Die westliche Antwort auf das angebliche neue iranische »Angebot« war ungewöhnlich direkt. Zwei Tage nach der Jubelbotschaft aus Teheran verkündete die US-amerikanische Regierung, man habe nun endlich den Entwurf einer Resolution über verschärfte Sanktionen wegen des iranischen Atomprogramms unter Einbeziehung der Sicherheitsratsmitglieder China und Russland erreicht. Der Entwurf soll sich speziell gegen die iranischen Revolutionsgarden richten und ein Verbot von Investitionen in den Uranbergbau oder etwa Helikoptertechnologie vorsehen. Dass sich Russland und China mit einem solchen Entwurf einverstanden zeigten, ist eine große außenpolitische Niederlage für das Regime in Teheran. China und Russland mögen zwar aus pragmatischen Gründen »Schurkenstaaten« indirekt stützen, offenbar wollen sie sich aber nicht von überambitionierten Amateuren der Weltdiplomatie wie Brasilien oder der Türkei ihr Handeln diktieren lassen.

Gegen das »Einlenken« des Iran steht also plötzlich die Ankündigung verschärfter Sanktionen. Dass Hugo Chávez Ahmedinejad telefonisch ausrichten ließ, der Dreier-Gipfel mit Brasilien und der Türkei sei ein »schwerer Schlag« gegen den Imperialismus und das Hegemoniesystem, mag kaum verwundern. Ebenso wenig verwundern die Reaktionen mancher Befürworter des Appeasements, die noch einmal die Gelegenheit nutzen konnten, um für den Iran zu werben. Der Iran könne nun endlich Vertrauen gewinnen, verkündete zum Beispiel der wichtigste amerikanische Iran-Lobbyist in den USA, Trita Parsi, in der Zeitschrift Foreign Policy. Ähnlich argumentiert auch Roger Cohen in der New York Times, als ob der Iran nur Gewissheit über die Aufrichtigkeit des westlichen Auslands bräuchte, um ein verlässlicher Staat zu werden.

Dabei kann man sich fragen, ob der Iran den Bogen mittlerweile nicht einfach überspannt hat und ob die bisher offensichtlich hilflos agierende Adminstration von US-Präsident Barack Obama den ständigen Brüskierungen Teherans gegenüber nun Position beziehen muss. Es bleibt ihr wohl nicht mehr viel andres übrig.

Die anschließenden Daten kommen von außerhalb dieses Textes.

(** * DFGviz: safe git-history traversal and CMake flag extraction

    A shallow embedding of [git_history_dataflow_analyzer.py]
    ([SafeGitHistoryAnalyzer], the start button of [GitHistoryDataflowGUI])
    and of [cmake_parser.py] ([CMakeParser]), with the properties of the
    traversal core stated and proved over that embedding.

    Conventions.  Python [str] is [string]; a Python object is a [pyval];
    a [dict] is a [gmap] from string keys; a function that may raise returns
    an [outcome]; code that touches the outside world is a state-passing
    computation over a [World].  The host is POSIX: the path separator is
    [/] and [pathlib.Path] objects are absolute, so a path is the list of
    its components below the root. *)

From Stdlib Require Import ZArith String Ascii List Bool Lia.
From stdpp Require Import base option list gmap strings pretty.
Import ListNotations.

Set Warnings "-register-all".

Local Open Scope string_scope.
Local Open Scope list_scope.

(* ===================================================================== *)
(** * Python strings *)
(* ===================================================================== *)

Module PyStr.

(** [str.isspace] on the ASCII range: TAB, LF, VT, FF, CR, the four
    separators FS, GS, RS, US, and the space. *)
Definition isspace (c : ascii) : bool :=
  let n := nat_of_ascii c in
  (((9 <=? n) && (n <=? 13)) || ((28 <=? n) && (n <=? 32)))%nat.

Definition isdigit (c : ascii) : bool :=
  let n := nat_of_ascii c in ((48 <=? n) && (n <=? 57))%nat.

Definition lower_char (c : ascii) : ascii :=
  let n := nat_of_ascii c in
  if ((65 <=? n) && (n <=? 90))%nat then ascii_of_nat (n + 32) else c.

(** [s.lower()] *)
Fixpoint lower (s : string) : string :=
  match s with
  | EmptyString => EmptyString
  | String c s' => String (lower_char c) (lower s')
  end.

(** [s.startswith(p)] *)
Fixpoint startswith (p s : string) : bool :=
  match p, s with
  | EmptyString, _ => true
  | String a p', String b s' => Ascii.eqb a b && startswith p' s'
  | String _ _, EmptyString => false
  end.

(** [sub in s] *)
Fixpoint contains (sub s : string) : bool :=
  startswith sub s ||
  match s with
  | EmptyString => false
  | String _ s' => contains sub s'
  end.
(* ===== verification/Consumption.v ===== *)
(** What the range guards promise: every way of consuming a batch hands out or drops
    each of its tasks exactly once and releases its region once; and where the code
    falls short of that, when the task counter wraps inside the batch. *)
From S2P Require Import Prelude Usize Helpers Deque Queue Ranges.
Local Open Scope Z_scope.

(** The world after the shared phase bit moved. *)
Definition closed {C : QueueCfg} {cell D X E : Type} (w : world cell D X E) : world cell D X E :=
  set_queue (set_slot (Z.lxor (slot (inner (queue w))) PHASE) (queue w)) w.

Section consumption.
Context {C : QueueCfg} {HV : ValidCfg} {T W D X P : Type} `{DequeLaws W D} `{NeedsDrop T}.
Implicit Types (w : world (option T) D X (event W T P)) (tasks : list T).

Lemma to_vec_run start tasks w w' :
  stored start tasks w → released start w w' →
  to_vec (batch_range start tasks) w = Done (tasks, w').
Proof.
  intros Hst Hrel. destruct (as_slices_run _ _ _ Hst) as (front & back & Hs & Heq).
  unfold to_vec. run_with Hs. cbn [fst snd]. run_with (batch_release _ tasks _ _ Hrel).
  rewrite run_ret. do 2 f_equal. rewrite <- Heq. f_equal.
  case_bool_decide; [done|]. by destruct back; [|simpl in *; lia].
Qed.

Lemma set_bounds_run start tasks p p' w :
  slot (inner (queue w)) = slot_word (start + Z.of_nat (length tasks)) p' →
  set_bounds (mkUnboundedRange (slot_word start p)) w
    = Done (batch_range start tasks, closed w).
Proof.
  intros Hs. unfold set_bounds.
  assert (on_queue (X := X) (E := event W T P) fetch_xor_slot w
    = Done (slot (inner (queue w)), closed w)) as Hx by reflexivity.
  run_with Hx. rewrite run_ret, Hs. cbn [ub_base_slot]. by rewrite !slot_word_shr.
Qed.

Lemma stored_closed start tasks w : stored start tasks w → stored start tasks (closed w).
Proof. done. Qed.

(** A wrapped counter makes the range inverted. *)
Lemma wrapped_range start tasks :
  Z.of_nat (length tasks) ≤ N → ¬ no_counter_wrap start tasks →
  range_end (batch_range start tasks) < range_start (batch_range start tasks).
Proof.
  unfold no_counter_wrap. intros Hl Hw. cbn. pose proof counter_modulus_pos as Hp.
  pose proof (Z.mod_pos_bound start _ Hp) as Hb. pose proof N_lt_counter as HN.
  rewrite <- Zplus_mod_idemp_l. set (s := start mod counter_modulus) in *.
  set (l := Z.of_nat (length tasks)) in *.
  replace (s + l) with (s + l - counter_modulus + 1 * counter_modulus) by lia.
  rewrite Z.mod_add by lia. rewrite Z.mod_small; lia.
Qed.

Lemma drop_iter_nothing r w w' :
  range_end r ≤ range_start r → deoccupy_buffer r w = Done ((), w') →
  drop_iter (into_iter r) w = Done ((), w').
Proof.
  destruct r as [s e]. intros Hr Hd. unfold drop_iter.
  destruct needs_drop; [|by run_with (run_ret () w)].
  erewrite run_bind; [exact Hd|]. erewrite run_bind; [reflexivity|].
  unfold into_iter, iter_fuel. cbn in *. by run_with (next_none s e s w Hr).
Qed.

(** [as_slices] and [iter] show exactly the tasks of the batch, in the order they
    were pushed, without an access outside the buffer or to an unwritten cell, also
    when the batch passes the end of the buffer, when the counter wraps inside it, and
    when it fills the whole buffer; the queue is not touched. *)
Theorem slices_show_the_batch start tasks w :
  stored start tasks w →
  (∃ front back, as_slices (batch_range start tasks) w = Done ((front, back), w)
                 ∧ front ++ back = tasks)
  ∧ iter (batch_range start tasks) w = Done (tasks, w).
Proof.
  intros Hst. destruct (as_slices_run _ _ _ Hst) as (front & back & Hs & Heq).
  split; [by eauto|]. unfold iter. run_with Hs. rewrite run_ret. cbn. by rewrite Heq.
Qed.

(** [to_vec] moves all tasks of the batch out, in order, runs none of their
    destructors, and releases the region of the batch once. *)
Theorem to_vec_moves_the_batch start tasks w :
  stored start tasks w →
  ∃ w', to_vec (batch_range start tasks) w = Done (tasks, w') ∧ released start w w'.
Proof.
  intros Hst. destruct (release_returns start w) as [w' Hrel].
  exists w'. eauto using to_vec_run.
Qed.


Lemma drop_bounded_run start tasks w w' :
  stored start tasks w → no_counter_wrap start tasks → released start (after_drops tasks w) w' →
  drop_bounded (batch_range start tasks) w = Done ((), w').
Proof.
  intros Hst Hn Hrel. unfold drop_bounded. run_with (drop_range_run _ _ _ Hst Hn).
  by apply batch_release.
Qed.

Lemma drop_unbounded_run start tasks p p' w w' :
  slot (inner (queue w)) = slot_word (start + Z.of_nat (length tasks)) p' →
  stored start tasks w → no_counter_wrap start tasks →
  released start (after_drops tasks (closed w)) w' →
  drop_unbounded (mkUnboundedRange (slot_word start p)) w = Done ((), w').
Proof.
  intros Hs Hst%stored_closed Hn Hrel. unfold drop_unbounded.
  run_with (set_bounds_run _ _ p _ _ Hs). run_with (drop_range_run _ _ _ Hst Hn).
  cbn [range_start batch_range range_of]. by rewrite index_mask_word.
Qed.

Lemma into_bounded_run start p p' tasks w :
  slot (inner (queue w)) = slot_word (start + Z.of_nat (length tasks)) p' →
  into_bounded (mkUnboundedRange (slot_word start p)) w
    = Done (batch_range start tasks, closed w).
Proof. intros Hs. unfold into_bounded. by run_with (set_bounds_run start tasks p p' w Hs). Qed.

(** A batch handed over to blocking threads, first unbounded and then bounded, is settled
    once, wherever the runtime gives up on it: either the last closure gets all tasks, in
    order, or the destructor of the range that was dropped with its closure runs the
    destructor of every task once, in order; the batch is closed by the move of the phase
    bit, with the counter of that instant as its end, and its region is released once,
    after all that. *)
Theorem blocking_settles_the_batch (started started' : bool) start tasks p p' w :
  slot (inner (queue w)) = slot_word (start + Z.of_nat (length tasks)) p' →
  stored start tasks w → no_counter_wrap start tasks →
  ∃ w', unbounded_with_blocking started
          (λ r, b ← into_bounded r; bounded_with_blocking started' to_vec b)
          (mkUnboundedRange (slot_word start p)) w
        = Done (if started then Some (if started' then Some tasks else None) else None, w')
    ∧ released start (if started && started' then closed w else after_drops tasks (closed w)) w'.
Proof.
  intros Hs Hst Hn. unfold unbounded_with_blocking, bounded_with_blocking.
  pose proof (stored_closed _ _ _ Hst) as Hstc.
  destruct (release_returns start
    (if started && started' then closed w else after_drops tasks (closed w))) as [w' Hrel].
  exists w'. split; [|exact Hrel].
  destruct started; simpl in Hrel.
  - erewrite run_bind; [reflexivity|]. cbv beta. run_with (into_bounded_run _ p _ _ _ Hs).
    destruct started'.
    + by run_with (to_vec_run _ _ _ _ Hstc Hrel).
    + by run_with (drop_bounded_run _ _ _ _ Hstc Hn Hrel).
  - by run_with (drop_unbounded_run _ _ p _ _ _ Hs Hst Hn Hrel).
Qed.

(** C35. The boundary of the two theorems before: when the task counter (32 bits on
    64-bit targets, 16 bits on 32-bit targets) wraps inside a batch, its range is
    inverted: [into_iter] yields no task at all, the destructors of the iterator and of
    the bounded range drop nothing, and the region is released all the same, so the
    tasks of the batch are lost without a destructor. [as_slices] and [to_vec] are not
    affected. *)
Theorem counter_wrap_loses_batch n start tasks w :
  stored start tasks w → ¬ no_counter_wrap start tasks →
  ∃ w', released start w w'
    ∧ take_then_drop n (into_iter (batch_range start tasks)) w = Done ([], w')
    ∧ drop_bounded (batch_range start tasks) w = Done ((), w')
    ∧ to_vec (batch_range start tasks) w = Done (tasks, w').
Proof.
  intros Hst Hw. destruct (release_returns start w) as [w' Hrel]. exists w'.
  pose proof Hst as (_ & [_ Hl] & _). pose proof (wrapped_range _ _ Hl Hw) as Hinv.
  set (r := batch_range start tasks) in *. split; [done|].
  pose proof (batch_release _ tasks _ _ Hrel) as Hd. fold r in Hd.
  pose proof (drop_iter_nothing r w w' ltac:(lia) Hd) as Hit.
  repeat split; [| |by apply to_vec_run].
  - unfold into_iter in *. destruct r as [s e]. destruct n as [|n]; simpl take_then_drop.
    + by run_with Hit.
    + cbn in Hinv. run_with (next_none s e s w ltac:(cbn; lia)). by run_with Hit.
  - unfold drop_bounded, drop_range.
    assert (range_iter r = []) as -> by (unfold range_iter; apply seqZ_nil; lia).
    destruct needs_drop; by run_with (run_ret () w).
Qed.
End consumption.

(** * Concrete batches

    Buffers of 64 cells, cell [i] holding task [100 + i]; the type of the tasks has a
    destructor. The first batch passes the end of the buffer, the second one is on a
    32-bit target and passes the end of its 16-bit counter. *)
Local Instance z_needs_drop : NeedsDrop Z := true.

Definition full_buffer : list (option Z) := Eval vm_compute in (λ i, Some (100 + i)) <$> seqZ 0 64.

Definition filled (slot : Z) : world (option Z) (list_deque Z) unit (event Z Z unit) :=
  mkWorld (mkStackQueue slot 1 (mkInner slot 1 full_buffer) ([], 0%nat)) () [].

Definition cfg_a : QueueCfg := cfg64 64.
Definition cfg_b : QueueCfg := cfg32 64.
Definition filled_a := filled (@slot_word cfg_a 65 false).
Definition filled_b := filled (@slot_word cfg_b 65538 false).

#[local] Instance valid_a : @ValidCfg cfg_a := eq_refl.
#[local] Instance valid_b : @ValidCfg cfg_b := eq_refl.

Lemma holds_three {C : QueueCfg} (buf : list (option Z)) s a b c :
  buf !! Z.to_nat (s mod N) = Some (Some a) → buf !! Z.to_nat ((s + 1) mod N) = Some (Some b) →
  buf !! Z.to_nat ((s + 2) mod N) = Some (Some c) → holds buf s [a; b; c].
Proof.
  intros Ha Hb Hc [|[|[|i]]] t; intros [= <-]; [|exact Hb|exact Hc].
  by rewrite Z.add_0_r.
Qed.

Lemma stored_a : @stored cfg_a Z _ _ _ unit 62 [162; 163; 100] filled_a.
Proof.
  split; [reflexivity|]. split; [by vm_compute|]. by apply (@holds_three cfg_a).
Qed.

Lemma stored_b : @stored cfg_b Z _ _ _ unit 65535 [163; 100; 101] filled_b.
Proof.
  split; [reflexivity|]. split; [by vm_compute|]. by apply (@holds_three cfg_b).
Qed.

Lemma slices_show_the_batch_witness :
  (∃ front back, @as_slices cfg_b _ _ _ _ _ (@batch_range cfg_b Z 65535 [163; 100; 101]) filled_b
     = Done ((front, back), filled_b) ∧ front ++ back = [163; 100; 101])
  ∧ @iter cfg_b _ _ _ _ _ (@batch_range cfg_b Z 65535 [163; 100; 101]) filled_b
     = Done ([163; 100; 101], filled_b).
Proof.
  apply (slices_show_the_batch (HV := valid_b) (W := Z) (D := list_deque Z)). exact stored_b.
Defined.

Lemma to_vec_moves_the_batch_witness :
  ∃ w', @to_vec cfg_a _ _ _ _ _ _ (@batch_range cfg_a Z 62 [162; 163; 100]) filled_a
    = Done ([162; 163; 100], w') ∧ @released cfg_a _ _ _ _ _ _ 62 filled_a w'.
Proof.
  apply (to_vec_moves_the_batch (HV := valid_a) (W := Z) (D := list_deque Z)). exact stored_a.
Defined.


Lemma blocking_settles_the_batch_witness :
  ∃ w', @unbounded_with_blocking cfg_a _ _ _ _ _ _ _ _ true
      (λ r, b ← into_bounded (C := cfg_a) r;
         bounded_with_blocking (C := cfg_a) false (to_vec (C := cfg_a)) b)
      (mkUnboundedRange (@slot_word cfg_a 62 true)) filled_a = Done (Some None, w')
    ∧ @released cfg_a _ _ _ _ _ _ 62
        (@after_drops Z _ _ _ _ _ [162; 163; 100] (@closed cfg_a _ _ _ _ filled_a)) w'.
Proof.
  refine (blocking_settles_the_batch (HV := valid_a) (W := Z) (D := list_deque Z) true false 62
           [162; 163; 100] true false filled_a _ _ _);
    [reflexivity|exact stored_a|by vm_compute].
Defined.

Lemma counter_wrap_loses_batch_witness :
  ∃ w', @released cfg_b _ _ _ _ _ _ 65535 filled_b w'
    ∧ @take_then_drop cfg_b _ _ _ _ _ _ _ 3
        (into_iter (@batch_range cfg_b Z 65535 [163; 100; 101])) filled_b = Done ([], w')
    ∧ @drop_bounded cfg_b _ _ _ _ _ _ _ (@batch_range cfg_b Z 65535 [163; 100; 101]) filled_b
        = Done ((), w')
    ∧ @to_vec cfg_b _ _ _ _ _ _ (@batch_range cfg_b Z 65535 [163; 100; 101]) filled_b
        = Done ([163; 100; 101], w').
Proof.
  apply (counter_wrap_loses_batch (HV := valid_b) (W := Z) (D := list_deque Z));
    [exact stored_b|by vm_compute].
Defined.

Das iranische Regime steht jedenfalls der hilflosen westlichen Nicht-Antwort auf sein Atomprogramm bisher immer noch regelrecht zynisch gegenüber. Ein iranischer Parlamentarier beruhigte Kritiker der Vereinbarung mit dem Hinweis, es handele sich nur um eine »Erklärung«, nicht um einen Vertrag. Man habe ja gar nichts Verbindliches vereinbart.
Damit ist der Kreis geschlossen. Der reale Wert der türkisch-brasilianisch-iranischen Vereinbarungen tendiert gegen Null. Wenn man die Verlautbarung ernst nähme, käme es auf die Details an. Ungefähr so wie im vergangenen Jahr, als der Iran so tat, als wolle er über ein im Grunde schon beschlossenes Abkommen nur noch ein bißchen weiter verhandeln. Und weiter. Und weiter. Zumindest, so lange das Regime überhaupt noch weiter existiert. Oder bis es endlich seine Atombombe hat. Ob es dann noch etwas zu verhandeln geben wird, ist fraglich.